NINE Chinese companies have pledged $13.76 billion worth of investments in the Philippine energy sector, the Energy department said on Monday, citing the positive response to the country’s policy directions on renewable energy (RE).
“The Chinese companies have pledged to invest in the country’s renewable energy, energy storage systems and off-grid supply systems,” Energy Secretary Raphael P.M. Lotilla said in a virtual press briefing.
Some of the companies already have a presence in the Philippines such as China Energy International Group Co. Ltd., which Mr. Lotilla described as having local project locations for more than 20 years.
“In Northern Luzon, they provide power generation, substation, transmission, cell site, and fiber to home and data center projects,” the Department of Energy (DoE) said in a separate media release.
Mr. Lotilla also identified China General Nuclear Power Group (CGN), which he said is the third-largest nuclear power producer in the world and China’s largest nuclear power producer.
“We are very pleased with the enthusiasm we have received from these Chinese companies during our roundtable meeting. They were upbeat with our policy reforms and directions on RE, especially on the opening of 100 percent foreign ownership on wind and solar projects,” he said.
He enumerated the other companies as China Power International Development Ltd. (CPID); SPIC Guangxi Electric Power Co., Ltd.; China Machinery Engineering Corp. (CMEC); China Huadian Engineering Co., Ltd. (CHEC); China Tianying, Inc. (CNTY); Dajin Heavy Industry Co., Ltd. (DHI); and Mingyang Smart Energy Group, Ltd.
CPID intends to establish corporations with local entities to invest in renewables, the DoE said, adding that the company is involved in developing solar, wind, hydroelectric, geothermal and biomass projects.

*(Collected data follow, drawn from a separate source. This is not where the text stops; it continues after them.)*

(* ===== verification/UserMem.v ===== *)
(** * The kernel's access to user memory

    System calls dereference user pointers directly: the CPU translates them
    through the current page table (cr3). Kernel addresses are mapped one to
    one. An address that is not mapped, or a write to a page that is not
    writable, is a page fault in the kernel, which panics in trap(). *)

From S2P Require Import Prelude Machine Spinlock StringLib Cprintf Kalloc Vm.

(** The kernel address of the byte at [a]; [w] for a write (CR0_WP is set, so
    the kernel too respects PTE_W). *)
Definition translate (w : bool) (s : kstate) (a : Z) : option Z :=
  if KERNBASE <=? a then Some a
  else
    match mapping (mem s) (P2V (cr3 s)) a with
    | Some e =>
        if w && (Z.land e PTE_W =? 0) then None
        else Some (P2V (PTE_ADDR e) + a `mod` PGSIZE)
    | None => None
    end.

Definition uload8 (a : Z) : K Z :=
  fun s => match translate false s a with
           | Some x => Done (mem s x) s
           | None => Panic "trap" s
           end.
Definition ustore8 (a v : Z) : K unit :=
  fun s => match translate true s a with
           | Some x => Done tt (s <| mem ::= st8 x v |>)
           | None => Panic "trap" s
           end.

(** [n] bytes from [a] on, as memmove reads them, and a list of bytes written
    from [a] on. *)
Fixpoint uload (a : Z) (n : nat) : K (list Z) :=
  match n with
  | O => ret []
  | S n' => b <- uload8 a ;; l <- uload (a + 1) n' ;; ret (b :: l)
  end.
Fixpoint ustore (a : Z) (l : list Z) : K unit :=
  match l with
  | [] => ret tt
  | b :: l' => ustore8 a b ;; ustore (a + 1) l'
  end.

(** A 32-bit word. *)
Definition uload32 (a : Z) : K Z :=
  l <- uload a 4 ;;
  match l with
  | [b0; b1; b2; b3] => ret (b0 + 256 * b1 + 65536 * b2 + 16777216 * b3)
  | _ => fault "uload32"
  end.
Definition word_bytes (v : Z) : list Z := [u8 v; u8 (Z.shiftr v 8); u8 (Z.shiftr v 16); u8 (Z.shiftr v 24)].
Definition ustore32 (a v : Z) : K unit := ustore a (word_bytes v).

(** ** Which memory user accesses depend on *)

(** The user's bytes at [addr] are [l]. *)
Definition user_bytes (s : kstate) (addr : Z) (l : list Z) : Prop :=
  forall k b, l !! k = Some b ->
    exists x, translate false s (addr + Z.of_nat k) = Some x /\ mem s x = b.
(** The user can be given up to [n] bytes at [addr]. *)
Definition user_room (s : kstate) (addr : Z) (n : nat) : Prop :=
  forall l, (length l <= n)%nat -> exists s', ustore addr l s = Done tt s'.

(** A state that agrees on memory and page table translates alike. *)
Definition same_space (s s' : kstate) : Prop := mem s' = mem s /\ cr3 s' = cr3 s.

Lemma translate_same s s' w a : same_space s s' -> translate w s' a = translate w s a.
Proof. intros [Hm Hc]. unfold translate. by rewrite Hm, Hc. Qed.

Lemma user_bytes_same s s' addr l : same_space s s' -> user_bytes s addr l -> user_bytes s' addr l.
Proof.
  intros Hs H k b Hk. destruct (H k b Hk) as (x & Hx & <-). exists x.
  rewrite (translate_same s s') by done. by destruct Hs as [-> _].
Qed.

Lemma uload8_eq s addr l k b :
  user_bytes s addr l -> l !! k = Some b -> uload8 (addr + Z.of_nat k) s = Done b s.
Proof. intros H Hk. destruct (H k b Hk) as (x & Hx & Hb). unfold uload8. by rewrite Hx, Hb. Qed.

Lemma uload_eq s l : forall addr, user_bytes s addr l -> uload addr (length l) s = Done l s.
Proof.
  induction l as [|b l IH]; intros addr H; [done|]. cbn [length uload].
  pose proof (uload8_eq s addr _ 0 b H eq_refl) as Hb. rewrite Z.add_0_r in Hb.
  rewrite (bind_done _ _ _ _ _ Hb), (bind_done _ _ _ l s); [done|]. apply IH. intros k x Hk.
  destruct (H (S k) x Hk) as (y & Hy & Hx). exists y.
  by replace (addr + 1 + Z.of_nat k) with (addr + Z.of_nat (S k)) by lia.
Qed.

(** A load is the same in a state that agrees on memory and page table. *)
Lemma uload_space s s' n : forall a l, same_space s s' -> uload a n s = Done l s -> uload a n s' = Done l s'.
Proof.
  induction n as [|n IH]; intros a l Hs; cbn [uload]; [by intros [= <-]|].
  unfold uload8, bind. rewrite (translate_same s s') by done. destruct (translate false s a) as [x|]; [|done].
  cbn. destruct Hs as [Hm Hc]. rewrite Hm. destruct (uload (a + 1) n s) as [l1 s1| | | | |] eqn:Hl; cbn; try done.
  intros [= <- ->]. by rewrite (IH _ l1).
Qed.

Lemma uload32_space s s' a w : same_space s s' -> uload32 a s = Done w s -> uload32 a s' = Done w s'.
Proof.
  intros Hs. unfold uload32, bind. destruct (uload a 4 s) as [l s1| | | | |] eqn:Hl; try done. cbn [rbind].
  destruct l as [|b0 [|b1 [|b2 [|b3 [|]]]]]; try done. intros [= <- ->]. by rewrite (uload_space s s' 4 a [b0; b1; b2; b3]).
Qed.

(** ustore changes memory only. *)
Lemma ustore_mem l : forall addr s s',
  ustore addr l s = Done tt s' -> exists m, s' = s <| mem := m |>.
Proof.
  induction l as [|b l IH]; intros addr s s'; cbn [ustore].
  - intros [= <-]. exists (mem s). by destruct s.
  - unfold ustore8, bind at 1. destruct (translate true s addr) as [x|]; [|done]. cbn.
    intros (m & ->)%IH. exists m. by destruct s.
Qed.

(** The same run in a state that agrees on memory and page table. *)
Lemma ustore_same l : forall addr s s' s1,
  same_space s s' -> ustore addr l s = Done tt s1 ->
  exists s1', ustore addr l s' = Done tt s1' /\ same_space s1 s1'.
Proof.
  induction l as [|b l IH]; intros addr s s' s1 Hs; cbn [ustore]; [intros [= <-]; by exists s'|].
  unfold ustore8, bind. rewrite (translate_same s s') by done. destruct (translate true s addr) as [x|]; [|done].
  cbn. apply IH. destruct Hs as [Hm Hc]. split; cbn; congruence.
Qed.

Lemma user_room_same s s' addr n : same_space s s' -> user_room s addr n -> user_room s' addr n.
Proof.
  intros Hs H l Hl. destruct (H l Hl) as [s1 Hs1]. destruct (ustore_same _ _ _ _ _ Hs Hs1) as (s1' & -> & _). eauto.
Qed.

“They are also into green energy emerging industries such as energy storage, hydrogen energy, green electric transportation and integrated smart energy,” the department added in the statement.
The DoE said SPIC has interests in the development, investment, construction, and operation of electric power while CHEC invests in RE projects and is looking to expand its investments in the country.
DHI is also into RE development while Mingyang is an energy solutions provider and wind turbine manufacturer.
“I have now instructed our Renewable Energy Management Bureau and Investment Promotions Office to start communicating with them and provide the full support to hasten this particular cooperation between the Philippines and China,” Mr. Lotilla said.
Under the Philippine Energy Plan, the DoE targets to increase the share of renewables in the power generation mix to 35% by 2030 and 50% by 2040. To achieve these targets, Mr. Lotilla said the country needs an additional 52,000 megawatts (MW) of RE by 2040.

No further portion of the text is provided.